◆ **YOUR INSTRUCTIONS**
Repeat only the stretch of lines below that runs from the line with "FileIcon) None None;" through the line with "End AppLayout.", unaltered.

◆ **RECORDS FOR THE EXERCISE**
(** Rendering the layout evaluates [selectedKey] before it reaches the
    [<Menu mode="inline" selectedKeys={[selectedKey]} items={menuItems}
    .../>], to which neither [openKeys] nor [defaultOpenKeys] is
    passed. *)
Definition menu (pathname : string) : Thrown + MenuProps :=
  match selectedKey pathname with
  | inl thrown => inl thrown
  | inr selected =>
      inr {| selectedKeys := [selected];
             openKeys := None;
             defaultOpenKeys := None;
             items := menuItems |}
  end.

End WithTranslate.
End NextLayout.

(** ** The [App] layout with the user and system groups, kept with
    [header/index.tsx] *)

Module AppLayout.
Section WithTranslate.

Variable t : string -> string.

Definition menuItems : list MenuItem :=
  [ Item "/knowledge" (t "knowledgeBase") (Some KnowledgeBaseIcon) None None;
    Item "/chat" (t "chat") (Some MessageOutlined) None None;
    Item "/search" (t "search") (Some SearchOutlined) None None;
    Item "/flow" (t "flow") (Some GraphIcon) None None;
    Item "/file" (t "fileManager") (Some FileIcon) None None;
    Item "/user" (t "userManager") (Some UserIcon)
      (Some
         [ Item "/user/profile" (t "profile") None None None;
           Item "/user/password" (t "password") None None None;
           Item "/user/team" (t "team") None None None;
           Item "/user/logout" (t "logout") None None None ])
      None;
    Item "/system" (t "systemManager") (Some SysIcon)
      (Some
         [ Item "/system/settingmodel" (t "modelProvider") None None None;
           Item "/system/sysinfo" (t "systeminfo") None None None;
           Item "/system/api" (t "api") None None None ])
      None ].

Definition selectedKey (pathname : string) : string :=
  find_key_or "/knowledge" menuItems pathname.

Definition menu (pathname : string) : MenuProps :=
  {| selectedKeys := [selectedKey pathname];
     openKeys := None;
     defaultOpenKeys := None;
     items := menuItems |}.

End WithTranslate.
End AppLayout.

(** ** The [Routes]-keyed [NextLayout] kept with [header/index.tsx] *)

Module RoutesLayout.
Section WithRoutes.

Variable t : string -> string.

◆ **YOUR SOLUTION**
    Item "/file" (t "fileManager") (Some FileIcon) None None;
    Item "/user" (t "userManager") (Some UserIcon)
      (Some
         [ Item "/user/profile" (t "profile") None None None;
           Item "/user/password" (t "password") None None None;
           Item "/user/team" (t "team") None None None;
           Item "/user/logout" (t "logout") None None None ])
      None;
    Item "/system" (t "systemManager") (Some SysIcon)
      (Some
         [ Item "/system/settingmodel" (t "modelProvider") None None None;
           Item "/system/sysinfo" (t "systeminfo") None None None;
           Item "/system/api" (t "api") None None None ])
      None ].

Definition selectedKey (pathname : string) : string :=
  find_key_or "/knowledge" menuItems pathname.

Definition menu (pathname : string) : MenuProps :=
  {| selectedKeys := [selectedKey pathname];
     openKeys := None;
     defaultOpenKeys := None;
     items := menuItems |}.

End WithTranslate.
End AppLayout.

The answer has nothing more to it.